=== SUPPLIED RECORDS ===

(* ===== verification/UserSys.v ===== *)
(** * What processes see of brk, mmap, munmap and fork

    [load] reads a user address through the address space of a process; the theorems say what each
    call does to what all processes load, over every implementation of the page tables that
    keeps the laws of AddrSpace; [ustep] has the calls of all processes in any order. *)

From stdpp Require Import options.
From Stdlib Require Import Lia.
From S2P Require Import Prelude Bitmap Pmm SharedPage PhysMem PageTable Teardown Riscv64 AddrSpace UserMem UserSpaces UserExit UserOps UserMap UserFile UserFork.

Section see.
Context {VO : vm_ops} {VL : vm_laws}.

Definition load (w : kmem) (g : ghost) (r va : Z) : option Z :=
  match view g r (va / PAGE_SIZE) with Some (f, _) => Some (km_word w (f + va mod PAGE_SIZE)) | None => None end.

Lemma page_offset f va : in_frame f (f + va mod PAGE_SIZE).
Proof using. unfold in_frame. pose proof (Z.mod_pos_bound va PAGE_SIZE). lia. Qed.

(** An effect on the pages [K] of [r] is not seen elsewhere, but in the frames [W]. *)
Lemma load_effect w g w' g' r K W r' va : effect w g w' g' r K W -> r' <> r \/ ~ K (va / PAGE_SIZE) ->
  (forall f kd, view g r' (va / PAGE_SIZE) = Some (f, kd) -> ~ W f) -> load w' g' r' va = load w g r' va.
Proof using.
  intros He Hk HW. unfold load. rewrite (ef_view _ _ _ _ _ _ _ He) by done. destruct (view g r' (va / PAGE_SIZE)) as [[f kd]|] eqn:Ev; [|done].
  f_equal. apply (ef_words _ _ _ _ _ _ _ He (r', va / PAGE_SIZE) f kd); [done|done|by apply (HW f kd)|apply page_offset].
Qed.
Lemma load_segments_mem f h r base m total cnt : forall i w g lo hi segs, mem_inv w m g total -> is_space g r ->
  image_segments cnt f h base i = Some segs -> Forall (seg_ok f) segs ->
  exists res g', load_segments cnt f h r base i w lo hi = Some res /\
    match res with
    | inl (w', lo', hi') => mem_inv w' m g' total /\ effect w g w' g' r (image_pages segs) nothing /\ image_loaded f w g w' g' r segs /\
        lo' = fold_left Z.min (sg_vaddr <$> segs) lo /\ hi' = fold_left Z.max ((fun s => sg_vaddr s + sg_memsz s) <$> segs) hi
    | inr w' => effect w g w' g' r (image_pages segs) nothing /\ not_loaded w' g r segs
    end.
Proof using.
  induction cnt as [|cnt IH]; intros i w g lo hi segs Hi Hr Es Hok; cbn [image_segments load_segments] in *.
  { injection Es as <-. exists (inl (w, lo, hi)), g. split; [done|]. split; [done|]. split; [apply effect_refl|]. split; [apply image_loaded_nil|done]. }
  destruct (p_type f h i) as [t|]; [|done]. cbn [mbind option_bind] in *. destruct (t =? PT_LOAD); [|by apply IH].
  destruct (read_segment f h i) as [s0|]; [|done]. cbn [mbind option_bind] in *. destruct (image_segments cnt f h base (i + 1)) as [l|] eqn:El; [|done].
  cbn [mbind option_bind] in Es. injection Es as <-. apply Forall_cons in Hok as [Hs Hl]. unfold elf_load_segment_with_base. set (s := mk_seg _ _ _ _) in *.
  destruct (load_segment_mem f w m g total r s Hi Hr Hs) as (rc & w1 & g1 & -> & He & Hrc). cbn [mbind option_bind].
  assert (effect w g w1 g1 r (image_pages (s :: l)) nothing) as He1.
  { eapply effect_mono; [exact He| |done]. intros k Hk. exists s. split; [apply list_elem_of_here|done]. }
  destruct Hrc as [(-> & Hi1 & Hsl)|Hrc].
  - change (0 <? 0) with false. cbv iota. destruct (IH (i + 1) w1 g1 (if sg_vaddr s <? lo then sg_vaddr s else lo) (if hi <? sg_vaddr s + sg_memsz s then sg_vaddr s + sg_memsz s else hi) l Hi1) as (res & g' & E & Hres);
      [by apply (ef_space _ _ _ _ _ _ _ He)|done|done|]. exists res, g'. split.
    { rewrite <- E. change (u64 (sg_vaddr s0 + base)) with (sg_vaddr s). change (sg_memsz s0) with (sg_memsz s). pose proof (pages_of_bounds (sg_vaddr s + sg_memsz s)).
      pose proof vm_top_range. destruct Hs as [? ? ? ? ?]. unfold seg_last in *. rewrite (u64_id (sg_vaddr s + sg_memsz s)) by lia. done. }
    assert (forall w' g', effect w1 g1 w' g' r (image_pages l) nothing -> effect w g w' g' r (image_pages (s :: l)) nothing) as Hcomp.
    { intros w' g'' H2. apply (effect_step w g w1 g1 w' g'' r _ _ _ _ He1 H2); [done|]. intros k (s' & Hs' & ?). exists s'. split; [by apply list_elem_of_further|done]. }
    destruct res as [[[w' lo'] hi']|w']; [|destruct Hres as [He2 Hn]; split; [by apply Hcomp|by apply (not_loaded_cons w g w1 g1)]]. destruct Hres as (? & He2 & Hil & -> & ->). split; [done|]. split; [by apply Hcomp|].
    split; [by apply (image_loaded_cons f w g w1 g1)|]. cbn [fmap list_fmap fold_left]. split; f_equal; [destruct (Z.ltb_spec (sg_vaddr s) lo)|destruct (Z.ltb_spec hi (sg_vaddr s + sg_memsz s))]; lia.
  - assert ((rc <? 0) = true) as -> by (destruct Hrc as [(-> & _)|(-> & _)]; done). exists (inr w1), g1. split; [done|]. split; [done|].
    destruct Hrc as [(_ & _ & _ & Hn)|(_ & x & j & Hj & _ & [Hv|Hn])]; [left; exists s; split; [apply list_elem_of_here|done]|right|left; exists s; split; [apply list_elem_of_here|done]].
    exists [], s, l, (seg_first s + j). split; [done|]. split; [unfold seg_pages, within; lia|by left].
Qed.
End image.
(* ===== verification/Exec.v ===== *)
(** * New programs: kernel/task/exec.c

    [task_execve] builds an address space from a program and its interpreter, maps a stack and writes the arguments to it.
    Addresses of the stack are offsets [p] from the start of its top page: the strings may reach below it, into pages that are
    neighbours in physical memory too. *)

From stdpp Require Import options.
From Stdlib Require Import Lia.
From Stdlib Require Import Ascii String.
From S2P Require Import Prelude Bitmap Pmm SharedPage PhysMem PageTable Teardown AddrSpace UserMem Elf.

Abbreviation USER_MMAP_BASE_PIE := 1342177280.
Abbreviation USER_MMAP_BASE_EXEC := 805306368.
Abbreviation MAX_ARGS := 128%nat.

(** ** The initial stack *)

Definition put_bytes (w : kmem) (pa : Z) (l : list Z) : kmem :=
  set_words w (fun a => if (pa <=? a) && (a <? pa + Z.of_nat (length l)) then nth (Z.to_nat (a - pa)) l 0 else km_word w a).

Fixpoint bytes_of (s : string) : list Z :=
  match s with EmptyString => [] | String c s => Z.of_nat (nat_of_ascii c) :: bytes_of s end.
Definition default_arg0 (pathname : option (list Z)) : list Z := default (bytes_of "/init") pathname.
Definition default_envp : list (list Z) := [bytes_of "PATH=/bin:/usr/bin:/sbin:/usr/sbin"; bytes_of "HOME=/"; bytes_of "TERM=vt100"].

(** One round of the loops over the strings; [us] has the addresses so far. *)
Definition push_str (pa top : Z) (s : list Z) (st : kmem * Z * list Z) : kmem * Z * list Z :=
  let '(w, p, us) := st in
  let p := p - (Z.of_nat (length s) + 1) in
  (put_bytes w (pa + p) (s ++ [0]), p, u64 (top + p) :: us).
Definition push64 (pa : Z) (st : kmem * Z) (v : Z) : kmem * Z := (store64 st.1 (pa + (st.2 - 8)) v, st.2 - 8).

(** The words above the arguments, from the highest address down *)
Definition auxv (entry rand phdr_uaddr phnum phent at_base : Z) : list Z :=
  [0; 0; rand; 25; 4096; 6; entry; 9] ++ (if negb (at_base =? 0) then [at_base; 7] else []) ++
  (if negb (phdr_uaddr =? 0) then [phnum; 5; phent; 4; phdr_uaddr; 3] else []).

(** The strings that are used: [default] for a NULL pointer, and no more than fit the arrays *)
Definition arg_strings (a : option (list (list Z))) (dflt : list (list Z)) : list (list Z) := take (MAX_ARGS - 1) (default dflt a).

Section exec.
Context {VO : vm_ops}.

(** [None] for the stack pointer: the page is not mapped. *)
Definition elf_setup_stack (w : kmem) (pgd stack_top entry : Z) (pathname : option (list Z)) (argv envp : option (list (list Z))) (phdr_uaddr phnum phent at_base : Z) : option (option Z * kmem) :=
  let top := u64 (stack_top - PAGE_SIZE) in
  pa ← vm_paddr w pgd top;
  if pa =? 0 then Some (None, w)
  else
    let av := arg_strings argv [default_arg0 pathname] in
    let ev := arg_strings envp default_envp in
    let '(w, p, evs) := foldr (push_str pa top) (w, PAGE_SIZE, []) ev in
    let '(w, p, avs) := foldr (push_str pa top) (w, p, []) av in
    let p := p - 16 in
    let w := store64 w (pa + p) (Z.lxor 7879705993858060852 entry) in
    let w := store64 w (pa + p + 8) (Z.lxor 11915017570996746222 stack_top) in
    let rand := u64 (top + p) in
    let p := p - p mod 8 in
    let '(w, p) := foldl (push64 pa) (w, p) (auxv entry rand phdr_uaddr phnum phent at_base ++ [0] ++ rev evs ++ [0] ++ rev avs ++ [Z.of_nat (length av)]) in
    Some (Some (u64 (top + p)), w).

(** ** The address space *)

Record program := mk_prog { pr_task : utask; pr_entry : Z; pr_sp : Z }.

(** The stack: allocated, cleared, mapped *)
Definition exec_stack (w : kmem) (pgd : Z) : option (Z * kmem) :=
  let stack_bottom := ALIGN_DOWN (USER_STACK_TOP - USER_STACK_SIZE) PAGE_SIZE in
  let stack_pages := (USER_STACK_TOP - stack_bottom) / PAGE_SIZE in
  '(base, pm) ← pmm_alloc_pages (km_pmm w) (u32 stack_pages);
  let w := set_pmm w pm in
  if base =? 0 then Some (-2, w)
  else
    let w := clear_words w base (stack_pages * PAGE_SIZE) in
    '(r, w) ← vm_map_pages (Z.to_nat (s32 stack_pages)) w pgd stack_bottom base;
    if negb (r =? 0) then '(_, pm) ← pmm_free_pages (km_pmm w) base (u32 stack_pages); Some (-3, set_pmm w pm)
    else Some (0, w).

(** Entry, base of the interpreter for the program, end of what is loaded, end of the interpreter *)
Record exec_plan := mk_plan { pl_entry : Z; pl_at_base : Z; pl_loaded_end : Z; pl_interp_end : Z }.
Definition exec_interp (machine : Z) (rt : reloc_types) (w : kmem) (pgd : Z) (info : elf_image_info_t) (interp : option efile) : option ((Z + exec_plan) * kmem) :=
  let alone := mk_plan (entry_point info) 0 (max_vaddr info) 0 in
  match interp with
  | None => Some (inr alone, w)
  | Some f =>
      if 0 <? ef_size f then
        '(res, w) ← elf_image_load_at machine rt f w pgd USER_INTERP_BASE;
        match res with
        | inl rc => Some (inl rc, w)
        | inr ii =>
            Some (inr (mk_plan (entry_point ii) (min_vaddr ii) (if max_vaddr info <? max_vaddr ii then max_vaddr ii else max_vaddr info) (ALIGN_UP (max_vaddr ii) PAGE_SIZE)), w)
        end
      else Some (inr alone, w)
  end.

(** The fields of the new process; [user_sp] is also the end of the stack it is given. *)
Definition exec_task (pgd user_sp : Z) (info : elf_image_info_t) (pl : exec_plan) : utask :=
  let mmap_base := if min_vaddr info =? USER_CODE_BASE then USER_MMAP_BASE_PIE else USER_MMAP_BASE_EXEC in
  let loaded_end := ALIGN_UP (pl_loaded_end pl) PAGE_SIZE in
  let mmap_base := if mmap_base <? loaded_end then loaded_end else mmap_base in
  mk_ut true true false false pgd (ALIGN_UP (max_vaddr info) PAGE_SIZE) mmap_base mmap_base (pl_interp_end pl) user_sp USER_STACK_SIZE.

(** From the stack on: the stack, the arguments, the process; [slot]: there is a slot for it. *)
Definition exec_finish (slot : bool) (w : kmem) (pgd : Z) (info : elf_image_info_t) (pl : exec_plan) (pathname : option (list Z)) (argv envp : option (list (list Z))) : option ((Z + program) * kmem) :=
  '(rc, w) ← exec_stack w pgd;
  if negb (rc =? 0) then Some (inl rc, w)
  else
    '(sp, w) ← elf_setup_stack w pgd USER_STACK_TOP (entry_point info) pathname argv envp (phdr_uaddr info) (phnum info) (phent info) (pl_at_base pl);
    match sp with
    | None => Some (inl (-4), w)
    | Some sp => if negb slot then Some (inl (-5), w) else Some (inr (mk_prog (exec_task pgd sp info pl) (pl_entry pl) sp), w)
    end.

(** Up to the creation of the process.  [inl]: the code of the error. *)
Definition task_execve (machine : Z) (rt : reloc_types) (slot : bool) (w : kmem) (pathname : option (list Z)) (f : efile) (interp : option efile) (argv envp : option (list (list Z))) : option ((Z + program) * kmem) :=
  '(pgd, pm) ← pmm_alloc_pages (km_pmm w) 1;
  let w := set_pmm w pm in
  if pgd =? 0 then Some (inl (-1), w)
  else
    let w := vm_init_pgd (clear_words w pgd PAGE_SIZE) pgd in
    '(res, w) ← elf_image_load machine rt f w pgd;
    match res with
    | inl rc => Some (inl rc, w)
    | inr info =>
        '(res, w) ← exec_interp machine rt w pgd info interp;
        match res with
        | inl rc => Some (inl rc, w)
        | inr pl => exec_finish slot w pgd info pl pathname argv envp
        end
    end.
End exec.
(* ===== verification/Aarch64.v ===== *)
(** * Four-level address spaces of AArch64: kernel/mm/aarch64/vmm.c

    Entries are the bit fields of the union [pte_t] of include/aarch64/mmu.h.  The user
    tables hold no kernel mappings (TTBR0/TTBR1), and the destruction looks at the first
    root entry only ([PAGE_TABLE_MAX_ENTRIES_L0]), so the tree an address space owns is
    the one below that entry.  The functions of the file that only the unit tests call
    ([memory_alloc_page], [create_uvm], [destory_4level], [memory_copy_uvm_4level]) and
    the TLB instructions are not modelled. *)

From stdpp Require Import options.
From Stdlib Require Import Lia.
From S2P Require Import Prelude Bitmap Pmm SharedPage PhysMem PageTable Teardown.

(** ** Bit fields *)

Definition get_field (e off width : Z) : Z := Z.land (Z.shiftr e off) (Z.ones width).
Definition set_field (e off width v : Z) : Z :=
  Z.lor (Z.land e (Z.lnot (Z.shiftl (Z.ones width) off))) (Z.shiftl (Z.land v (Z.ones width)) off).

Lemma get_field_bits e off width k :
  0 <= off -> 0 <= width -> 0 <= k -> Z.testbit (get_field e off width) k = (k <? width) && Z.testbit e (k + off).
Proof.
  intros. unfold get_field. rewrite Z.land_spec, Z.shiftr_spec by done. rewrite Z.testbit_ones by done.
  rewrite (proj2 (Z.leb_le 0 k)) by done. apply andb_comm.
Qed.

Lemma set_field_bits e off width v k :
  0 <= off -> 0 <= width -> 0 <= k ->
  Z.testbit (set_field e off width v) k =
    if (off <=? k) && (k <? off + width) then Z.testbit v (k - off) else Z.testbit e k.
Proof.
  intros. unfold set_field. rewrite Z.lor_spec, Z.land_spec, Z.lnot_spec by done.
  rewrite !Z.shiftl_spec by done. destruct (Z.leb_spec off k).
  - rewrite Z.land_spec, !Z.testbit_ones by done. rewrite (proj2 (Z.leb_le 0 (k - off))) by lia.
    replace (k - off <? width) with (k <? off + width) by lia. destruct (k <? off + width); cbn; [|by rewrite andb_true_r, andb_false_r, orb_false_r].
    by rewrite andb_false_r, andb_true_r.
  - rewrite !(Z.testbit_neg_r _ (k - off)) by lia. cbn. by rewrite andb_true_r, orb_false_r.
Qed.

Lemma get_set_same e off width v : 0 <= off -> 0 <= width -> get_field (set_field e off width v) off width = Z.land v (Z.ones width).
Proof.
  intros. apply Z.bits_inj'. intros k Hk. rewrite get_field_bits, set_field_bits by lia.
  rewrite Z.land_spec, Z.testbit_ones by done. rewrite (proj2 (Z.leb_le 0 k)) by done.
  destruct (Z.ltb_spec k width); cbn; [|by rewrite andb_false_r].
  rewrite (proj2 (Z.leb_le off (k + off))), (proj2 (Z.ltb_lt (k + off) _)) by lia. cbn. rewrite andb_true_r. f_equal. lia.
Qed.

Lemma get_set_other e off width v off' width' :
  0 <= off -> 0 <= width -> 0 <= off' -> 0 <= width' -> off + width <= off' \/ off' + width' <= off ->
  get_field (set_field e off width v) off' width' = get_field e off' width'.
Proof.
  intros. apply Z.bits_inj'. intros k Hk. rewrite !get_field_bits, set_field_bits by lia.
  destruct (Z.ltb_spec k width'); cbn; [|done].
  destruct (Z.leb_spec off (k + off')), (Z.ltb_spec (k + off') (off + width)); cbn; try done. lia.
Qed.

(** ** Entries *)

(** The fields of [table] and [l3_page]. *)
Definition is_valid (e : Z) : Z := get_field e 0 1.
Definition is_table (e : Z) : Z := get_field e 1 1.
Definition pfn (e : Z) : Z := get_field e 12 36.
Definition next_table_addr (e : Z) : Z := get_field e 12 36.

Abbreviation A64_PTE_NOFREE := 36028797018963968.
Abbreviation A64_PTE_KEEP := 72057594037927936.
Abbreviation DEVICE_MEM_START := 134217728.
Abbreviation DEVICE_MEM_END := 167772160.
Abbreviation AARCH64_KERNEL_VMA_OFF := 18446462598732840960.

Definition a64_valid (e : Z) : bool := negb (is_valid e =? 0).
Definition a64_table_bit (e : Z) : bool := negb (is_table e =? 0).
Definition a64_pa (e : Z) : Z := Z.shiftl (pfn e) 12.
Definition a64_table_pte (pa : Z) : Z := Z.lor (Z.shiftl (Z.shiftr pa 12) 12) 3.

#[global] Instance a64_pt : pt_format := {|
  pte_valid := a64_valid;
  pte_stop := fun _ => false;
  pte_pa := a64_pa;
  pte_table := a64_table_pte;
  pt_upper := 3;
  pt_entry_first := true;
  pt_user_roots := 1;
|}.

Module A64.

(** ** Operations *)

Definition find_pte (w : kmem) (page_dir vaddr : Z) (alloc : bool) : option (option Z * kmem) :=
  '(pud, w) ← walk_level alloc w (page_dir + 8 * pt_index vaddr 3);
  match pud with
  | None => Some (None, w)
  | Some pud =>
      '(pmd, w) ← walk_level alloc w (pud + 8 * pt_index vaddr 2);
      match pmd with
      | None => Some (None, w)
      | Some pmd =>
          '(pte_base, w) ← walk_level alloc w (pmd + 8 * pt_index vaddr 1);
          match pte_base with
          | None => Some (None, w)
          | Some pte_base => Some (Some (pte_base + 8 * pt_index vaddr 0), w)
          end
      end
  end.

(** The permission fields: AF, SH, AP, UXN, PXN, attr_index. *)
Definition set_perm (e : Z) (perm : vm_perm_t) : Z :=
  let '(ap, pxn, attr) :=
    match perm with
    | VM_PERM_USER => (1, 1, 1)
    | VM_PERM_KERNEL => (0, 0, 1)
    | VM_PERM_KERNEL_MMIO => (0, 0, 0)
    end in
  let e := set_field e 10 1 1 in
  let e := set_field e 8 2 3 in
  let e := set_field e 6 2 ap in
  let e := set_field e 54 1 0 in
  let e := set_field e 53 1 pxn in
  set_field e 2 3 attr.

Definition make_page (perm : vm_perm_t) (e paddr : Z) : Z :=
  let e := set_field e 0 1 1 in
  let e := set_field e 1 1 1 in
  let e := set_field e 12 36 (Z.land (Z.shiftr paddr 12) 68719476735) in
  set_perm e perm.

Definition memory_create_map (w : kmem) (page_dir vaddr paddr count : Z) (perm : vm_perm_t) : option (Z * kmem) :=
  map_loop (fun w va => find_pte w page_dir va true) (make_page perm) w vaddr paddr (Z.to_nat count).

===

§ **WORK INSTRUCTIONS**
Copy, please, exactly the lines that start at the first line of the data and end at the line containing "Definition load (w", both kept and no others.

§ **WRITTEN SOLUTION**
(* ===== verification/UserSys.v ===== *)
(** * What processes see of brk, mmap, munmap and fork

    [load] reads a user address through the address space of a process; the theorems say what each
    call does to what all processes load, over every implementation of the page tables that
    keeps the laws of AddrSpace; [ustep] has the calls of all processes in any order. *)

From stdpp Require Import options.
From Stdlib Require Import Lia.
From S2P Require Import Prelude Bitmap Pmm SharedPage PhysMem PageTable Teardown Riscv64 AddrSpace UserMem UserSpaces UserExit UserOps UserMap UserFile UserFork.

Section see.
Context {VO : vm_ops} {VL : vm_laws}.

Definition load (w : kmem) (g : ghost) (r va : Z) : option Z :=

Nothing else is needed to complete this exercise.